Guide to N35 Neodymium Magnets Properties and Applications

Imagine a coin-sized magnet capable of lifting several kilograms with ease. This isn't science fiction but the reality of N35 neodymium magnets. As one of the most widely used permanent magnet materials, what makes N35 magnets special? How do they compare to other grades like N50 or N52? This article provides a detailed analysis of N35 magnet properties, applications, and comparative performance.

Neodymium magnets, also known as NdFeB magnets, represent the strongest class of permanent magnets commercially available today. These sintered magnets consist primarily of neodymium, iron, and boron. The "N35" designation indicates both the material type (the "N" for neodymium) and its maximum energy product (the "35" representing (BH)max), which serves as a key performance metric—higher values indicate stronger magnetic properties.

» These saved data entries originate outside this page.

(* ===== verification/SortSpec.v ===== *)
(** * The bucket tasks implement the partition

    [get_counts] and [fill_arrays] against [part] and [bucket_of]; the rebuild
    of a bucket from the parts of all tasks. *)

From S2P Require Import Prelude CMem CLogic Messages MessageSpec Ring CircularMsgQ CircularSpec Demo.
From S2P Require Import QueueProps System SystemSpec TimeHelper Tasks Arrays SampleSort SortPure.
From stdpp Require Import base numbers list strings gmap sorting.
From Stdlib Require Import Lia.
#[local] Open Scope Z_scope.
#[local] Open Scope ts_scope.

(** What the splitting reads: the bucket task at [b], its splitters [sl] in block
    [sb], and its part of the data, [data] at offset [o] of block [db]. *)
Record inputs := Inp { in_task : Z; in_sl_at : Z; in_sl : list Z; in_data_at : Z * Z; in_data : list Z }.

Definition inputs_at (w : world) (p : Z) (x : inputs) : Prop :=
  let b := in_task x in
  mb w b (f_off BucketTask_splitters) (enc_ptr (Addr p (in_sl_at x) 0)) ∧
  mb w b (f_off BucketTask_splitter_size) (enc_i32 (Z.of_nat (length (in_sl x)))) ∧
  mb w b (f_off BucketTask_data_ref) (enc_ptr (Addr p (in_data_at x).1 (in_data_at x).2)) ∧
  mb w b (f_off BucketTask_data_size) (enc_i32 (Z.of_nat (length (in_data x)))) ∧
  mb w (in_sl_at x) 0 (ints (in_sl x)) ∧ mb w (in_data_at x).1 (in_data_at x).2 (ints (in_data x)).

Definition inputs_ok (x : inputs) : Prop :=
  in_sl x ≠ [] ∧ Forall is_s32 (in_sl x) ∧ Forall is_s32 (in_data x) ∧
  is_s32 (Z.of_nat (length (in_sl x))) ∧ is_s32 (Z.of_nat (length (in_data x))).

#[export] Instance inputs_at_dec w p x : Decision (inputs_at w p x).
Proof. unfold inputs_at. apply _. Defined.
#[export] Instance inputs_ok_dec x : Decision (inputs_ok x).
Proof. unfold inputs_ok. apply _. Defined.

The complete technical specifications for N35 magnets include:

• Remanence (Br): Measures residual magnetic flux density after magnetization. N35 magnets typically maintain 11.7-12.1 kG (1.17-1.21 T), with higher values indicating stronger magnetic fields.
• Coercivity (Hc): Indicates resistance to demagnetization, typically 10.8-11.2 kOe (860-890 kA/m) for N35 magnets.
• Intrinsic Coercivity (Hcj): Accounts for internal demagnetization effects, usually exceeding standard coercivity values.
• Maximum Energy Product (BH)max: Represents energy density, ranging 33-36 MGOe (263-286 kJ/m³) for N35 magnets.
• Maximum Operating Temperature: Approximately 80°C (176°F), beyond which permanent performance degradation may occur.

While N35 defines material grade, actual lifting capacity depends on physical dimensions and geometry. Manufacturers produce N35 magnets in various configurations—discs, blocks, rings, and arc segments—each exhibiting different magnetic flux distributions. Precise force measurements require evaluation of specific designs.

N35 magnets deliver optimal balance between performance and affordability across multiple industries:

• Data Storage: Hard disk drives and other digital storage media
• Magnetic Fasteners: Luggage, jewelry, and apparel closures
• Creative Projects: Display systems, educational tools, and DIY applications
• Electromechanical Systems: Small motors, generators, and position sensors

The following tables illustrate key differences between N35 and premium-grade alternatives:

Optimal magnet selection requires evaluating multiple factors:

• Application Requirements: Consider precision needs, environmental conditions, and budget constraints
• Magnetic Strength: Higher grades (N50/N52) deliver stronger fields but at increased cost
• Thermal Stability: Verify operating temperatures won't exceed material limits
• Physical Configuration: Dimensions and geometry significantly affect performance

N35 magnets remain a preferred solution for applications demanding reliable performance at moderate cost. Understanding these specifications enables informed material selection for diverse technical requirements.